En 1870, un monument fut érigé au-dessus de Morsbronn en hommage « aux cuirassiers dits de Reichshoffen ». En 1895, un imposant monument équestre à la gloire du prince héritier Frédéric de Prusse, vainqueur de la bataille, est érigé. Confié au sculpteur Max Baumbach, la statue mesurait 5,50 m de hauteur. Le monument est détruit à la fin de la Première Guerre mondiale.
Contexte
Après la défaite de Wissembourg, le maréchalPatrice de Mac Mahon fut mis à la tête d'un groupement rassemblant les 1er, 5e et 7e corps d'armée de l'armée du Rhin. Il décida de se battre sur la position de Froeschwiller, bien que ses forces fussent dispersées. Le , il ne disposait que de son 1ercorps d'armée qui sera rejoint par la division Conseil-Dumesnil du 7e CA. Il disposait au soir du 5 de ses divisions dans cette disposition :
1re division (du 1er CA) entre Nehwiller et Froeschwiller ;
3e division (du 1er CA) entre le bois de Froeschwiller et le calvaire de Woerth ;
Division Conseil-Dumesnil (du 7e CA) entre le calvaire de Woerth et le bois de Niederwald ;
4e division (du 1er CA) du bois de Niederwald à Morsbronn inclus ;
2e division (du 1er CA) en réserve dans le bois de Grosserwald (elle avait été éprouvée à Wissembourg) ;
la cavalerie du 1er CA derrière les divisions et une cavalerie de réserve (général de Bonnemains) dans le bois de Grosserwald.

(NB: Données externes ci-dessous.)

(* ===== verification/TrafficSeries.v ===== *)
(** * Charts of the traffic ledger ([src/internal/server/db/traffic_series.go])

    [TrafficSeries] sums the usage rows of a window per bucket in SQL, pivots
    the two directions in Go and fills the empty buckets.  The queries are
    modelled on the rows themselves: the filter compares the stored texts,
    GROUP BY collects equal keys, SUM fails on overflow.  What is shown is that
    nothing is lost between the rows the filter admits and the totals of the
    charts. *)
From S2P Require Import Prelude GoStrings GoTime Series.
From stdpp Require Import sorting.

#[local] Open Scope Z_scope.

(** ** The tables, as far as the queries read them *)
(** traffic_usage_deltas *)
Record delta_row := {
  dr_node_id : string; dr_proxy_user_id : string; dr_direction : string;
  dr_raw_bytes_delta : Z; dr_billable_bytes_delta : Z; dr_observed_at : string
}.
(** nodes and proxy_users: the name and whether deleted_at is set *)
Record named_row := { nr_name : string; nr_deleted : bool }.
Record tables := {
  traffic_usage_deltas : list delta_row;
  nodes : gmap string named_row;
  node_name_aliases : gmap string string;
  proxy_users : gmap string named_row
}.
Inductive SeriesError := ErrGroup | ErrNodeNotFound | ErrUserNotFound | ErrIntegerOverflow.

Record TrafficSeriesFilter := {
  f_Start : Time; f_End : Time; f_Bucket : Bucket; f_OffsetMinutes : Z;
  f_Group : string; f_UserName : string; f_NodeName : string; f_Limit : Z
}.
Record TrafficPoint := {
  p_BucketStart : Time; UplinkRawBytes : Z; UplinkBillableBytes : Z;
  DownlinkRawBytes : Z; DownlinkBillableBytes : Z
}.
Record TrafficSeries_ := { s_Key : string; s_Label : string; s_Points : list TrafficPoint; s_Totals : TrafficPoint }.
Record TrafficSeriesResult := { r_Series : list TrafficSeries_; r_Truncated : bool }.
Record trafficSeriesScope := { sc_NodeID : string; sc_UserID : string; sc_StartTime : string; sc_EndTime : string }.
Record trafficSeriesKey := { k_ID : string; k_Name : string }.

Definition trafficSeriesDefaultLimit : Z := 25.
Definition trafficSeriesMaxLimit : Z := 100.
Definition zero_point (start : Time) : TrafficPoint :=
  {| p_BucketStart := start; UplinkRawBytes := 0; UplinkBillableBytes := 0; DownlinkRawBytes := 0; DownlinkBillableBytes := 0 |}.
(** The zero time.Time: no bucket starts there, the field is always overwritten. *)
Definition empty_point : TrafficPoint := zero_point (-62135596800 * second).

(** ** Names *)
Section names.
Context `{UnicodeTables}.
(** resolveNode, resolveProxyUser (not including deleted): an id, else the
    name (of a live row, unique) *)
Definition by_name (rows : gmap string named_row) (name : string) : option string :=
  fst <$> head (filter (fun r => nr_deleted r.2 = false /\ nr_name r.2 = name) (map_to_list rows)).
Definition resolveNode (T : tables) (reference : string) : option string :=
  let reference := TrimSpace reference in
  match nodes T !! reference with
  | Some r => if nr_deleted r then None else Some reference
  | None =>
      match by_name (nodes T) reference with
      | Some id => Some id
      | None => id ← node_name_aliases T !! reference;
                r ← nodes T !! id;
                if nr_deleted r then None else Some id
      end
  end.
Definition resolveProxyUser (T : tables) (reference : string) : option string :=
  let reference := TrimSpace reference in
  match proxy_users T !! reference with
  | Some r => if nr_deleted r then None else Some reference
  | None => by_name (proxy_users T) reference
  end.
Definition resolveTrafficSeriesScope (T : tables) (f : TrafficSeriesFilter) : result SeriesError trafficSeriesScope :=
  let? node := if (TrimSpace (f_NodeName f) =? "")%string then Ok ""%string
               else match resolveNode T (f_NodeName f) with Some id => Ok id | None => Err ErrNodeNotFound end in
  let? user := if (TrimSpace (f_UserName f) =? "")%string then Ok ""%string
               else match resolveProxyUser T (f_UserName f) with Some id => Ok id | None => Err ErrUserNotFound end in
  Ok {| sc_NodeID := node; sc_UserID := user;
        sc_StartTime := Format_RFC3339Nano (f_Start f); sc_EndTime := Format_RFC3339Nano (f_End f) |}.
End names.

(** ** The queries *)
(** The WHERE fragments of [buildTrafficSeriesPredicates] *)
Definition buildTrafficSeriesPredicates (T : tables) (scope : trafficSeriesScope) (d : delta_row) : bool :=
  negb (String.ltb (dr_observed_at d) (sc_StartTime scope))
  && negb (String.ltb (sc_EndTime scope) (dr_observed_at d))
  && negb (match proxy_users T !! dr_proxy_user_id d with Some u => nr_deleted u | None => false end)
  && ((sc_NodeID scope =? "")%string || (dr_node_id d =? sc_NodeID scope)%string)
  && ((sc_UserID scope =? "")%string || (dr_proxy_user_id d =? sc_UserID scope)%string).

Inductive key_column := NoColumn | UserColumn | NodeColumn.
#[export] Instance key_column_eq_dec : EqDecision key_column.
Proof. solve_decision. Defined.
Definition trafficSeriesKeyColumn (group : string) : option key_column :=
  if (group =? "total")%string then Some NoColumn
  else if (group =? "user")%string then Some UserColumn
  else if (group =? "node")%string then Some NodeColumn
  else None.
Definition series_key (column : key_column) (d : delta_row) : string :=
  match column with NoColumn => "" | UserColumn => dr_proxy_user_id d | NodeColumn => dr_node_id d end.
(** ** plan_change *)
Definition resolved_user (s : store) (change : PathGroupChange) (userID : string) : Prop :=
  if (ch_UserID change =? "")%string then userID = ""
  else exists row, GetProxyUser (base s) (ch_UserID change) = Ok row /\ userID = us_ID row.
Lemma resolve_run change (s s' : store * nat) userID :
  (if (ch_UserID change =? "")%string then mret "" else u ← query (fun b => GetProxyUser b (ch_UserID change)); mret (us_ID u)) s
    = (Ok userID, s') -> s' = s /\ resolved_user s.1 change userID.
Proof.
  unfold resolved_user. destruct (_ =? _)%string; intros H; [by apply ret_Ok in H as [-> ->]|].
  apply bind_Ok in H as (u & s1 & H1 & H). apply query_Ok in H1 as [Hu ->]. apply ret_Ok in H as [-> ->]. split; [done|by exists u].
Qed.
Lemma group_members_in s g u : u ∈ group_members s g <-> (u, g) ∈ user_path_group_grants s.
Proof.
  unfold group_members. rewrite elem_of_list_to_set, list_elem_of_omap. split.
  - intros ([v h] & Hin & H). apply elem_of_elements in Hin. cbn in H. destruct (h =? g)%string eqn:E; [|done].
    apply String.eqb_eq in E as ->. by injection H as ->.
  - intros H. exists (u, g). split; [by apply elem_of_elements|]. cbn. by rewrite String.eqb_refl.
Qed.
Lemma wants_after_fresh s change gid userID u p : consistent s -> named change "save" = true -> path_groups s !! gid = None ->
  wants_after s change gid userID u p <-> wants s u p.
Proof.
  intros Hc Hop Hf. assert (Hno : forall u, (u, gid) ∉ user_path_group_grants s).
  { intros v Hv. apply (cs_grants _ Hc) in Hv as [_ Hg]. rewrite Hf in Hg. by destruct Hg. }
  unfold wants_after. rewrite Hop, (wants_split s u p gid). split.
  - intros [?|[?|[Hg _]]]; [tauto..|]. by destruct (Hno u).
  - intros [?|[?|(_ & Hg & _)]]; [tauto..|]. by destruct (Hno u).
Qed.
Lemma od_fresh s s1 change gid userID : operated s s1 change gid userID ->
  gid = ch_GroupID change \/ (named change "save" = true /\ path_groups s.1 !! gid = None).
Proof.
  intros H. pose proof (od_group _ _ _ _ _ H) as Hg. destruct (named change "save"), (_ =? _)%string; cbn in Hg; auto.
Qed.
(** Only the users of the group, and the named one, are affected. *)
Lemma operation_unaffected s s1 change gid userID users users' u p : consistent s.1 -> operated s s1 change gid userID ->
  group_members s.1 (ch_GroupID change) ⊆ users ->
  ((users' = users /\ (named change "save" = true \/ named change "delete" = true)) \/
   (users' = {[userID]} /\ userID <> "" /\ named change "save" = false /\ named change "delete" = false)) ->
  u ∉ users' -> wants s1.1 u p <-> wants s.1 u p.
Proof.
  intros Hc Ho Hsub Hus Hu. rewrite (od_wants _ _ _ _ _ Ho). destruct (od_fresh _ _ _ _ _ Ho) as [->|[Hop Hf]].
  2:{ by apply wants_after_fresh. }
  unfold wants_after. rewrite (wants_split s.1 u p (ch_GroupID change)). destruct Hus as [[-> Hop]|(-> & _ & Hs & Hd)].
  - assert (Hno : (u, ch_GroupID change) ∉ user_path_group_grants s.1).
    { intros Hg. apply Hu, Hsub. by apply group_members_in. }
    assert (Hnv : ~ via s.1 u p (ch_GroupID change)) by (intros (_ & Hg & _); done).
    destruct (named change "save"); [tauto|]. destruct (named change "delete"); [tauto|]. by destruct Hop.
  - rewrite Hs, Hd. assert (Hne : u <> userID) by set_solver. destruct (named change "grant"); [|tauto].
    unfold via. tauto.
Qed.
Lemma elem_of_sorted_ids X u : u ∈ sorted_ids X <-> u ∈ X.
Proof. unfold sorted_ids. by rewrite merge_sort_Permutation, elem_of_elements. Qed.
Record planned (change : PathGroupChange) (token : string) (s s' : store * nat) (impact : PathGroupImpact)
    (gid userID : string) (us : list string) (s1 : store * nat) : Prop := {
  pl_user : resolved_user s.1 change userID;
  pl_operated : operated s s1 change gid userID;
  pl_unaffected : forall u p, u ∉ us -> wants s1.1 u p <-> wants s.1 u p;
  pl_reconciled : all_reconciled us s1 s';
  pl_token : im_PreviewToken impact = token;
  pl_operation : named change "save" = true \/ named change "delete" = true \/ userID <> "";
  pl_impact : Forall2 (impact_of s.1 s1.1) (im_Users impact) us
}.
Lemma plan_run change token (s s' : store * nat) ci : consistent s.1 -> plan_change oracle change token s = (Ok ci, s') ->
  exists gid userID us s1, planned change token s s' ci.2 gid userID us s1.
Proof.
  intros Hc H. unfold plan_change in H. apply bind_Ok in H as (st & s0 & H0 & H). apply get_Ok in H0 as [-> ->].
  apply bind_Ok in H as (userID & s0 & H0 & H). apply resolve_run in H0 as [-> Hres].
  apply bind_Ok in H as ([] & s0 & H0 & H). apply guard_Ok in H0 as [_ ->].
  apply bind_Ok in H as ([gid us] & s1 & H1 & H). apply operation_run in H1 as [Hop Hus]; [|done].
  apply bind_Ok in H as (r & s2 & H2 & H). apply ret_Ok in H as [-> ->]. cbn [fst snd] in *.
  match type of Hus with (us = ?X /\ _) \/ _ => set (users := X) in * end.
  assert (Hres2 : ch_UserID change <> "" -> is_Some (proxy_users (base s.1) !! userID)).
  { intros Hne. unfold resolved_user in Hres. apply String.eqb_neq in Hne. rewrite Hne in Hres.
    destruct Hres as (row & Hrow & ->). apply (GetProxyUser_id _ _ _ (cs_tidy _ Hc)) in Hrow as (Hrow & _). by eexists. }
  assert (Hknown : forall u, u ∈ sorted_ids us -> is_Some (proxy_users (base s1.1) !! u)).
  { intros u Hu%elem_of_sorted_ids. rewrite (os_users _ _ (od_sources _ _ _ _ _ Hop)).
    destruct Hus as [[-> _]|(-> & Hne & _)].
    - unfold users in Hu. apply elem_of_union in Hu as [Hu%group_members_in|Hu]; [by apply (cs_grants _ Hc) in Hu as []|].
      destruct (ch_UserID change =? "")%string eqn:E; [by apply not_elem_of_empty in Hu|].
      apply elem_of_singleton in Hu as ->. apply Hres2. by apply String.eqb_neq.
    - apply elem_of_singleton in Hu as ->. apply Hres2. intros E. apply Hne. unfold resolved_user in Hres.
      by rewrite E in Hres. }
  destruct (reconcile_users_spec _ _ _ _ _ _ (od_consistent _ _ _ _ _ Hop) Hknown H2) as (Hall & l & Hl & Hf).
  exists gid, userID, (sorted_ids us), s1. constructor; [done|done| |done|done|by destruct Hus as [[_ ?]|(_ & ? & _)]; tauto|by cbn; rewrite Hl].
  intros u p Hu. eapply (operation_unaffected s s1 change gid userID users us); [done|done| |exact Hus|by rewrite <- elem_of_sorted_ids].
  unfold users. set_solver.
Qed.
Variable digest : authorization -> PathGroupChange -> string.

S'ensuivent une série de combats ponctuels alors que le Kronprinz Frédéric de Prusse cherche à faire décrocher ses forces, ne voulant pas engager de bataille sans avoir au préalable réuni toutes les forces allemandes. Le commandement allemand envoie vers 9h00 un officier d'ordonnance pour donner l'ordre au Ve Corps prussien d'interrompre l'engagement, mais par erreur c'est Le IIe corps bavarois qui reçut l'ordre[2].
S'ensuit une courte période de flottement côté allemand, l'engagement de l'artillerie du Ve corps vers 9 h 30 à Woerth fit comprendre au général bavarois von Hartmann commandant du IIe corps bavarois, que le corps prussien était en action et recommença l'attaque.
A 10 h, le IIe corps bavarois avait engagé environ dix bataillons et formait approximativement une ligne allant du nord de la forêt de Froeschwillerà la vallée de la Sauer au nord de Woerth[2].
À Wœrth, le Ve corps dispose d'une forte batterie (108 pièces) qui écrase la 3e division et permet aux Prussiens de franchir la Sauer. Une brusque contre-offensive du 2e régiment de zouaves permettra de les repousser. Au nord, les Bavarois s'infiltrent dans le bois de Langensoultzbach et doivent en être extirpés par le 1er régiment de zouaves. Au sud, les Prussiens sont repoussés par le 3e régiment de tirailleurs algériens. Jusqu'à midi, les combats restent indécis.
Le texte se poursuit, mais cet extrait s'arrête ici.